Troll culture also depends on these kinds of illusions when performing for an audience, leaving us guessing. Are we looking at a joke or a genuine threat? Is this a satire of racism or actual racism? A familiar pattern of reactions emerges here. Outside observers will see what they need to see to comfort themselves, malefactors will hear marching orders, and victims will be targeted no matter what while the confusion masks their suffering.

But what works in the lawless, libertarian nightmare of social media may not be quite so effective when reviewed by federal judges, who explicitly disdain this lack of precision and specificity — as Thursday’s Ninth Circuit ruling makes abundantly clear. It was issued unanimously, including the support of the most conservative member of the three-judge panel, Richard Clifton, a George W. Bush appointee. Unstable meanings work well online, which abhors centralized authority and lacks organized or universal governing structures, but they are far less effective in a courtroom.

What works in the lawless, libertarian nightmare of social media may not be quite so effective when reviewed by federal judges.

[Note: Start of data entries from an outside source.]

(** ** Setting up *)
(** [EncodedSourcePort::new], of a source whose backend has the registry [rates'] in [pool']. *)
Definition EncodedSourcePort_new (rates' : option Z) (pool' : Coordinator) (limit fallback : option PresentationRate)
    (clock' : nat -> instant) (h : Sys) (t : T) (k : K) : EncodedSourcePort :=
  MkSourcePort (Source.new (clock' O) (audio_wake t)) h t (Some (EncodedSourceState_new rates' pool' limit fallback k (clock' O)))
    SourceOutput_default clock' 1 [].
Definition set_budget (x : option Z) (s : source) : source :=
  MkSource x (rates s) (pool s) (preferences_dirty s) (admission_deferred s) (activity s) (scheduler s)
    (policy s) (pacing s) (backend s) (calls s) (output s) (transport_blocked s) (pending s) (pending_order s)
    (resizing s) (streams s) (in_flight s) (next_stream s) (next_token s) (started_at s) (last_timestamp_micros s).
Definition set_policy (x : SchedulingPolicy) (s : source) : source :=
  MkSource (budget s) (rates s) (pool s) (preferences_dirty s) (admission_deferred s) (activity s) (scheduler s)
    x (pacing s) (backend s) (calls s) (output s) (transport_blocked s) (pending s) (pending_order s)
    (resizing s) (streams s) (in_flight s) (next_stream s) (next_token s) (started_at s) (last_timestamp_micros s).
(** [set_bitrate_budget] *)
Definition attach_budget (time : instant) : Effects.M source unit :=
  let! attached := gets budget in
  let! _ := lift (ensure (bool_decide (attached = None)) "encoded source already has a bitrate budget") in
  let! handle := gets rates in
  let! handle := lift (opt_context handle "encoder does not support bitrate control") in
  let! id := (fun s => let '(c, r) := attach handle time (pool s) in (set_pool c s, r)) : Effects.M source Z in
  modify (set_budget (Some id)).
Definition set_bitrate_budget : M unit := let! time := now in on_state (attach_budget time).
(** [with_scheduling_policy] *)
Definition with_scheduling_policy (x : SchedulingPolicy) : M unit := if_state (modify (set_policy x)).
(** [disconnect] *)
Definition disconnect (p : EncodedSourcePort) : EncodedSourcePort :=
  MkSourcePort Source.Source_default (audio_host p) (close (transport p)) None SourceOutput_default (clock p) (reads p) (published p).
(** [configure], without a dump; [options] says whether there is a budget to attach. What it
    could not set up is disconnected. *)
Definition setup (mode : SurfaceStreamMode) (budgeted : bool) : M unit :=
  let! _ := on_state (fun s => let '(k, o) := configure_stream_mode mode (backend s) in (set_backend k s, o)) in
  if budgeted then set_bitrate_budget else done.
Definition configure (mode : SurfaceStreamMode) (budgeted : bool) : M unit := fun p =>
  match setup mode budgeted p with
  | (p, Fail e) => (disconnect p, Fail e)
  | r => r
  end.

This explains the administration’s slipshod legal strategy. They argued that they need not present evidence in defence of the order, only claim that the order was beyond judicial review. This was specifically called out and shot down in the Ninth Circuit’s ruling with a simple “we disagree.” It’s a dismal strategy on Bannon’s part, but necessary. The only hope for such orders is that they are rendered immune to meaningful scrutiny, allowing the administration to hide behind the unstable meanings of their edicts and avoid responsibility while extreme interpretations rule the day on the ground. When the courts review them, however, this kind of trollish chicanery simply won’t hold up. They have to be pinned down and commit to an affirmative position.

For activists, this also means that as a matter of strategy we must continue to focus on actions and not words. The vast protests against the Muslim Ban were effective because they did not hesitate to call it that; they instantly cut through the sophistry of the order to the heart of its effects. It was targeting Muslims, regardless of citizenship status or country of origin, and it was being used to terrorize immigrants and refugees while the White House stood idly by. We must never allow ourselves to get caught in the trollish word games that Bannon is so fond of, and that matters more than ever both in the continued fight against the Ban, and against future executive orders.

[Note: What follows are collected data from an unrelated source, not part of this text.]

(** *** Operations *)
Definition live l p : Prop := Port_ok l p /\ calm p.
Lemma inner_calm p p' : inner apart p p' -> calm p -> calm p'.
Proof.
  intros [_ _ _ Hi] (s & Hs & Ho). rewrite Hs in Hi. inversion Hi as [s1 s' Ha|]; subst. exists s'. split; [done|].
  destruct Ha as [[_ _ E _ _] _]. congruence.
Qed.
Lemma inner_live l p p' : inner apart p p' -> live l p -> live l p'.
Proof.
  intros Hi [H Hc]. split; [eapply inner_ok; [|done]; by eapply inner_weaken; [apply apart_steps|]|by eapply inner_calm].
Qed.
Lemma within_live l {A} (m : M A) p p' a : within apart m -> m p = (p', Ret a) -> live l p -> live l p'.
Proof. intros Hm Hp. apply inner_live. by eapply Hm. Qed.
Lemma silent_command l c p : answer c = None -> Port_ok l p -> Port_ok (l ++ [c]) p.
Proof. intros Hc []. constructor; [done..| |done]. rewrite omap_app. cbn. by rewrite Hc, app_nil_r. Qed.
Lemma clear_focus_within : within apart (let! time := now in
  if_state (let! _ := modify (fun s => set_activity (Activity.clear_focus (activity s)) s) in refresh_budget_attention time)).
Proof.
  apply within_bind; [apply _|apply within_now, _|intros time]. apply within_if_state; [apply _|]. apply apart_run.
  apply always_bind; [apply _|intros s; by repeat split|intros _; apply refresh_apart].
Qed.
Lemma submit_keeps l c p p' : well_formed (Submitting c) -> submit c p = (p', Ret tt) -> live l p -> live (l ++ [c]) p'.
Proof.
  intros Hwf Hp H. unfold submit in Hp. apply run_bind in Hp as (p0 & [] & H0 & Hp). apply (within_live l) in H0; [|apply within_refresh|done].
  clear H. destruct H0 as [H Hcalm]. destruct c as [status| |session sf|session e|session sf cu n|session sf|b].
  - apply run_bind in Hp as (p1 & [] & H1 & Hp). eapply progress_keeps; [exact Hp|]. by eapply say_keeps.
  - assert (Hl : live l p') by (eapply (within_live l); [apply clear_focus_within|exact Hp|by split]).
    split; [apply silent_command; [done|]|]; apply Hl.
  - apply run_bind in Hp as (p1 & [] & H1 & Hp). apply run_bind in Hp as (p2 & [] & H2 & Hp). eapply progress_keeps; [exact Hp|].
    eapply say_keeps; [done|exact H2|]. apply (within_live l) in H1; [apply H1| |by split].
    apply within_if_state; [apply _|]. apply apart_run. intros s. by repeat split.
  - apply run_bind in Hp as (p1 & [] & H1 & Hp). apply run_bind in Hp as (p2 & time & H2 & Hp).
    apply run_bind in Hp as (p3 & [] & H3 & Hp). eapply progress_keeps; [exact Hp|]. apply silent_command; [done|].
    eapply inner_ok; [eapply (within_state in_steps); [|exact H3]|].
    + intros s s' [] Hs sent. apply rtc_once. by eapply step_enqueue.
    + eapply (inner_ok l p0); [|done]. etrans; [by eapply (within_audio_follows in_steps)|by eapply (within_now in_steps)].
  - apply run_bind in Hp as (p1 & [] & H1 & Hp). eapply progress_keeps; [exact Hp|]. by eapply say_keeps.
  - apply run_bind in Hp as (p1 & [] & H1 & Hp). apply run_bind in Hp as (p2 & [] & H2 & Hp). apply run_bind in Hp as (p3 & time & H3 & Hp).
    apply run_bind in Hp as (p4 & [] & H4 & Hp). eapply progress_keeps; [exact Hp|].
    eapply inner_ok; [eapply (within_state in_steps); [|exact H4]|].
    + intros s s' [] Hs sent. apply rtc_once. by eapply step_withdraw.
    + eapply inner_ok; [by eapply (within_now in_steps)|]. eapply say_keeps; [done|exact H2|].
      eapply inner_ok; [by eapply (within_remove_audio in_steps)|done].
  - injection Hp as <-. split; [by apply silent_command|done].
Qed.
Lemma poll_keeps l p p' a : poll p = (p', Ret a) -> live l p -> live l p'.
Proof.
  intros Hp [H _]. unfold poll in Hp. apply run_bind in Hp as (p1 & out & H1 & Hp).
  destruct (drain_audio_run in_steps _ _ _ H1) as [Hi Hout]. eapply inner_ok in Hi; [|exact H]. clear H H1.
  apply run_bind in Hp as (p2 & [] & H2 & Hp). eapply inner_ok in Hi; [|by eapply (within_sends in_steps)]. clear H2.
  apply run_bind in Hp as (p3 & [] & H3 & Hp). eapply inner_ok in Hi; [|eapply inner_weaken; [apply apart_steps|by eapply within_refresh]]. clear H3.
  apply run_bind in Hp as (p4 & time & H4 & Hp). eapply inner_ok in Hi; [|by eapply (within_now in_steps)]. clear H4.
  apply run_bind in Hp as (p5 & [] & H5 & Hp). eapply inner_ok in Hi; [|eapply (within_state in_steps); [|exact H5]].
  2: { intros s s' [] Hs sent. apply run_bind in Hs as (s1 & [] & [= <-] & Hs). eapply rtc_l; [|apply rtc_once; by eapply step_drain].
       constructor. by repeat split. }
  clear H5. apply run_bind in Hp as (p6 & [] & H6 & Hp). eapply flush_keeps in H6; [|exact Hi].
  eapply (within_live l); [apply within_messages, _|exact Hp|exact H6].
Qed.
Lemma within_edit R `{!PreOrder R} (f : source -> source) : (forall s, R s (f s)) -> within R (if_state (modify f)).
Proof. intros Hf. apply within_if_state; [done|]. intros s s' u [= <-]. apply Hf. Qed.
Lemma accept_message_within R `{!PreOrder R} session m : (forall s a b, R s (set_preferences_dirty b (set_activity a s))) ->
  (forall sf b s, R s (mark_resizing sf b s).1) -> within R
  match m with
  | Request (SurfaceRequest r) =>
      match request_kind r with
      | SetBitratePreference preference => if_state (prefer session (request_surface r) preference)
      | Configure _ _ resizing _ => on_state (mark_resizing (request_surface r) resizing)
      | _ => done
      end
  | BufferReleased _ => lift (Fail (ErrMsg "encoded peer sent a native buffer-release record"))
  | _ => done
  end.
Proof.
  intros Ha Hb. destruct m as [[r| |]| | | | |]; try (by apply within_done); [|by intros ? ? ?]. destruct (request_kind r); try (by apply within_done).
  - apply within_state. intros s s' u Hs. specialize (Hb (request_surface r) resizing s). by rewrite Hs in Hb.
  - apply within_edit; [done|]. intros s. destruct (Activity.set_bitrate_preference _ _ _ _). apply Ha.
Qed.
Lemma accept_keeps l e p p' : accept_destination e p = (p', Ret tt) -> live l p -> live l p'.
Proof.
  intros Hp [H _]. unfold accept_destination in Hp. apply run_bind in Hp as (p1 & time & H1 & Hp). apply run_bind in Hp as (p2 & [] & H2 & Hp).
  apply run_bind in Hp as (p3 & [] & H3 & Hp). eapply flush_keeps; [exact Hp|]. eapply inner_ok; [|exact H]. etrans; [by eapply (within_now in_steps)|].
  etrans; [eapply (within_edit in_steps); [|exact H2]; intros s; apply apart_steps; by repeat split|].
  eapply (accept_message_within in_steps); [| |exact H3].
  - intros s a b. apply apart_steps. by repeat split.
  - intros sf b s sent. apply rtc_once. by eapply step_resize.
Qed.
Lemma after_destination_within time : within apart (if_state (
  let! dirty := gets preferences_dirty in
  let! _ := (if (dirty : bool) then update_budget None time else refresh_budget_attention time) in
  modify (set_admission_deferred false))).
Proof.
  apply within_if_state; [apply _|]. apply apart_run. apply always_bind; [apply _|by apply always_id; [apply _|]|intros dirty].
  apply always_bind; [apply _|destruct dirty; [apply update_budget_apart|apply refresh_apart]|intros _ s; by repeat split].
Qed.
Lemma progressing_keeps l p p' : progress_after_destination p = (p', Ret tt) -> live l p -> live l p'.
Proof.
  intros Hp [H _]. unfold progress_after_destination in Hp. apply run_bind in Hp as (p1 & time & H1 & Hp). apply run_bind in Hp as (p2 & [] & H2 & Hp).
  eapply progress_keeps; [exact Hp|]. eapply inner_ok; [|exact H]. etrans; [by eapply (within_now in_steps)|].
  eapply inner_weaken; [apply apart_steps|]. by eapply after_destination_within.
Qed.
Lemma budget_within : within apart set_bitrate_budget.
Proof.
  apply within_bind; [apply _|apply within_now, _|intros time]. apply within_state, apart_run. unfold attach_budget.
  repeat (apply always_bind; [apply _| |intros ?]); try (by apply always_id; [apply _|]).
  - intros s. destruct (attach _ _ _). by repeat split.
  - intros s. by repeat split.
Qed.
Lemma presentation_within sf claim : within apart (set_presentation sf claim).
Proof. apply within_state. intros s s' b. destruct (Pacing.set _ _ _). intros [= <- _]. by repeat split. Qed.
Lemma policy_within x : within apart (with_scheduling_policy x).
Proof. apply within_edit; [apply _|]. intros s. by repeat split. Qed.
Lemma act_keeps l a p p' : well_formed a -> run_act a p = (p', Ret tt) -> live l p -> live (l ++ submitted_by a) p'.
Proof.
  intros Hwf Hp H. destruct a as [c|e| | |sf claim| |x]; cbn [submitted_by run_act] in *; rewrite ?app_nil_r.
  - by eapply submit_keeps.
  - by eapply accept_keeps.
  - by eapply progressing_keeps.
  - apply run_bind in Hp as (p1 & a & H1 & [= <-]). by eapply poll_keeps.
  - apply run_bind in Hp as (p1 & a & H1 & [= <-]). eapply (within_live l); [apply presentation_within|done..].
  - eapply (within_live l); [apply budget_within|done..].
  - eapply (within_live l); [apply policy_within|done..].
Qed.
Lemma outside_inner p p' : outside p p' -> inner apart p p'.
Proof. intros [E1 E2 E3 _ E5]. constructor; rewrite ?E1; done. Qed.
Lemma outside_live l p p' : outside p p' -> live l p -> live l p'.
Proof. intros H%outside_inner. by apply inner_live. Qed.
Lemma start_live rates pool limit fallback clock h t (k : K) : taken t = [] -> live [] (EncodedSourcePort_new rates pool limit fallback clock h t k).
Proof.
  intros Ht. split; [|by eexists]. constructor; [|eexists; split; [done|]|done|done].
  - constructor; cbn; [|intros which; rewrite Ht; by destruct which|done].
    repeat split; cbn; try constructor; unfold MAX_PENDING_SOURCE_EVENTS, MAX_REPLACEMENTS_PER_COMMIT; lia.
  - by exists rates, pool, limit, fallback, k, (clock O).
Qed.
Lemma life_live l p : port_life l p -> live l p.
Proof.
  intros (r & b & li & f & c & h & t & k & Ht & H). refine (rtc_ind_r (fun y => live y.1 y.2) _ _ _ _ H); [by apply start_live|].
  intros y z _ Hyz Hy. destruct Hyz as [l' p1 p2 a Ha Hp|l' p1 p2 Ho]; [by eapply act_keeps|by eapply outside_live].
Qed.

We must continue to focus on actions and not words.

This understanding should set the stage for what’s sure to be the next set of legal battles for this administration: Trump’s triptych of law enforcement executive orders issued on Thursday. Equally vague, they admit a wide variety of interpretations. The first calls for a year-long study on making police “safer,” while the other two make vague calls for directing federal and state resources toward officer safety, as well as asking the Department of Justice to “develop a strategy for the Department’s use of existing Federal laws to prosecute individuals who commit or attempt to commit crimes of violence against Federal, State, tribal and local law enforcement officers.”

Under a hard right administration, handed off to law enforcement agencies that are already institutionally conservative, violent, and implicitly racist, we can presume that these orders will be interpreted very broadly. In fact, this is already the case; this week saw widespread ICE raids carried out in a number of states, with the rounding up of hundreds of undocumented people—many of whom had no violent, or even nonviolent, criminal histories at all.

We saw what effect the Muslim Ban order had on the CBP, inciting them and summoning forth their biases, giving them permission to collectively put them into practice more than ever. As important as the rulings of successive judges have been, that genie will not go back into its bottle, as Schwartz’s JFK account makes abundantly clear.

It seems reasonable to assume that these new orders are meant to make police officers and immigration authorities nationwide feel more secure in their bigotries than ever — and the fully intended side effects of the orders’ vagueness are still yet to come.